In part 1 of this blog, we addressed the two funds – reserve fund and administrative fund – as well as how to differentiate between operational expenses vs capital expenditure.

This blog focuses on routine maintenance vs preventative maintenance and how these definitions can be quite confusing.

Routine vs preventative maintenance?

Some might prefer to classify maintenance works as “routine” (= administrative fund) vs “preventative” (= reserve fund). To complicate matters, both these maintenance approaches can be performed as an immediate but temporary repair to prevent further deterioration, restore an asset to its original condition, render it operational to a specified standard or replace a component at the end of its lifespan. As you can see, it makes it difficult to differentiate between an administrative fund expense and a reserve fund expenditure.  

When a maintenance activity can be allocated to both categories - “routine” and “preventative/value-adding/life-extending”- it is justifiable to capitalise the associated cost. This decision ultimately lies with the trustees who must evaluate the situation case by case.

As a guideline, major capital maintenance can typically be characterised as involving major repairs, overhauls or replacements, occurring in variable intervals (not routine), being mandatory (not optional), requiring the services of a skilled contractor, incurring significant cost or being implemented as a project.

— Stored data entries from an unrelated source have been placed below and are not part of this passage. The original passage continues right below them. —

(** X12. When a request of the fetch raises an exception that is not a
    [ClientError], on the first page or on a later one, [write_logs] raises
    it in its turn: no file is touched, and the log holds the announcement
    and neither a console message nor an error record. *)
Theorem write_logs_fetch_error (E : Env) (fuel : nat)
    (stack_id logpath : string) (pages : list Response) (e : exn) (w : World) :
  let stackname := stack_name (parse_stack_info E stack_id) in
  let region := region (parse_stack_info E stack_id) in
  paged E region stackname None pages (Some e) →
  is_ClientError e = false →
  length pages ≤ fuel →
  write_logs E (S fuel) stack_id logpath w =
    (Raise e,
     mkWorld (files w)
       (LOG w ++ [collecting stackname])
       (requests w
        ++ map (mkRequest region stackname) (token_trail None pages (Some e)))
       (clock w)).
Proof.
  intros stackname region Hpaged Hclass Hfuel.
  rewrite write_logs_S. cbv zeta. fold stackname region.
  by rewrite (bind_Raise _ _ _ _ _
                (get_cfnlogs_fetch_error E fuel stackname region pages e w
                   Hpaged Hclass Hfuel)).
Qed.

(** X13. When the resources of a stack with events cannot be listed,
    [write_logs] raises what the lister raised, after the console message
    and the report: the file holds the block of the stack, and no nested
    stack is visited. *)
Theorem write_logs_resources_error (E : Env) (fuel : nat)
    (stack_id logpath : string) (w w1 : World) (first : gmap string value)
    (rest : list (gmap string value)) (e : exn) :
  let stackname := stack_name (parse_stack_info E stack_id) in
  let region := region (parse_stack_info E stack_id) in
  get_cfnlogs E fuel stackname region w = (Ret (first :: rest), w1) →
  get_resources E stackname region = Err e →
  ∃ reason,
    outcome_reason first = Ok reason
    ∧ write_logs E (S fuel) stack_id logpath w =
        (Raise e, reported E stackname region logpath (first :: rest) reason w1)
    ∧ files (write_logs E (S fuel) stack_id logpath w).2 !! logpath =
        Some (content w logpath
              +:+ report_block E region stackname reason (first :: rest)
                    (strftime E (S (clock w)))).
Proof.
  intros stackname region Hlogs Hresources.
  destruct (get_cfnlogs_reason E _ _ _ _ _ _ _ Hlogs) as [reason Hreason].
  exists reason. split; [done |].
  pose proof (get_cfnlogs_silent E fuel stackname region w) as [Hfiles Hclock].
  rewrite Hlogs in Hfiles, Hclock. simpl in Hfiles, Hclock.
  assert (write_logs E (S fuel) stack_id logpath w =
            (Raise e,
             reported E stackname region logpath (first :: rest) reason w1))
    as Hrun.
  { rewrite (write_logs_nonempty E fuel stack_id logpath w first rest w1 reason)
      by done.
    fold stackname region. by rewrite Hresources. }
  split; [exact Hrun |]. rewrite Hrun. unfold reported, content; simpl.
  by rewrite lookup_insert_eq, Hfiles, Hclock.
Qed.
(** The six checks both tools run on one element, in the order of the
    source. *)
Definition element_checks (e : Element) : list AccessibilityIssue :=
  (option_list (AccessibilityRules.check_img_alt_text e) ++
   option_list (AccessibilityRules.check_form_labels e) ++
   option_list (AccessibilityRules.check_link_text e) ++
   option_list (AccessibilityRules.check_language_attribute e) ++
   option_list (AccessibilityRules.check_aria_roles e) ++
   option_list (AccessibilityRules.check_keyboard_accessibility e))%list.

Record IssueDict := {
  d_rule_id : string;
  d_message : string;
  d_wcag_level : string;
  d_wcag_criteria : option string;
  d_suggestion : option string
}.

Definition issue_dict (i : AccessibilityIssue) : IssueDict :=
  {| d_rule_id := rule_id i;
     d_message := message i;
     d_wcag_level := WCAGLevel.value (wcag_level i);
     d_wcag_criteria := wcag_criteria i;
     d_suggestion := suggestion i |}.

Record CheckResult := {
  total_issues : Z;
  errors : list IssueDict;
  warnings : list IssueDict;
  info : list IssueDict;
  summary_errors : Z;
  summary_warnings : Z;
  summary_info : Z
}.

Definition has_severity (s : Severity.t) (i : AccessibilityIssue) : bool :=
  Severity.eqb (severity i) s.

Community schemes might undertake improvements to increase an asset’s service life, enhance its functionality, reduce future operating costs or upgrade essential parts of the asset. Such improvements certainly fall into the domain of the reserve fund and can be planned for in advance. These can also arise unexpectedly, for example, when a contractor is called in to repair a leaking roof (= administrative fund) but after an evaluation determines that the leaky area is beyond repair and that the entire roof needs to be replaced (= reserve fund). 

Preserving assets

The 10-year maintenance plan is intended to provide organised guidelines to sustain the performance, mitigate further deterioration and achieve the full service life of the body corporate’s assets as well as ensuring that maintenance work is carried out before significant component failure occurs.

In other words, it focuses primarily on the preservation of existing assets. Therefore, it is essential to be aware of an asset’s lifespan or useful life, referring to the length of time that it serves its original purpose before needing to be replaced or substituted. In theory, every asset has its own useful life which can be influenced by a range of factors such as material grade, build quality, wear and tear, environmental effects but it can also be affected by new compliance and safety regulations, or simply by becoming technically or commercially obsolete.

Bodies corporate can decide to extend an asset’s lifespan by performing maintenance that utilises better materials or improves its design. It is important to review the expenditure carefully so that it can be allocated correctly.

To make the right decision, one must consider the asset’s value, the scope of work required, the intended result as well as its impact on the asset’s value, depreciation and equity return.

Applying the correct cost classification is not always a one-size-fits-all undertaking but it is worthwhile considering it thoroughly as it will go a long way towards stabilising the body corporate’s financial situation in the long run.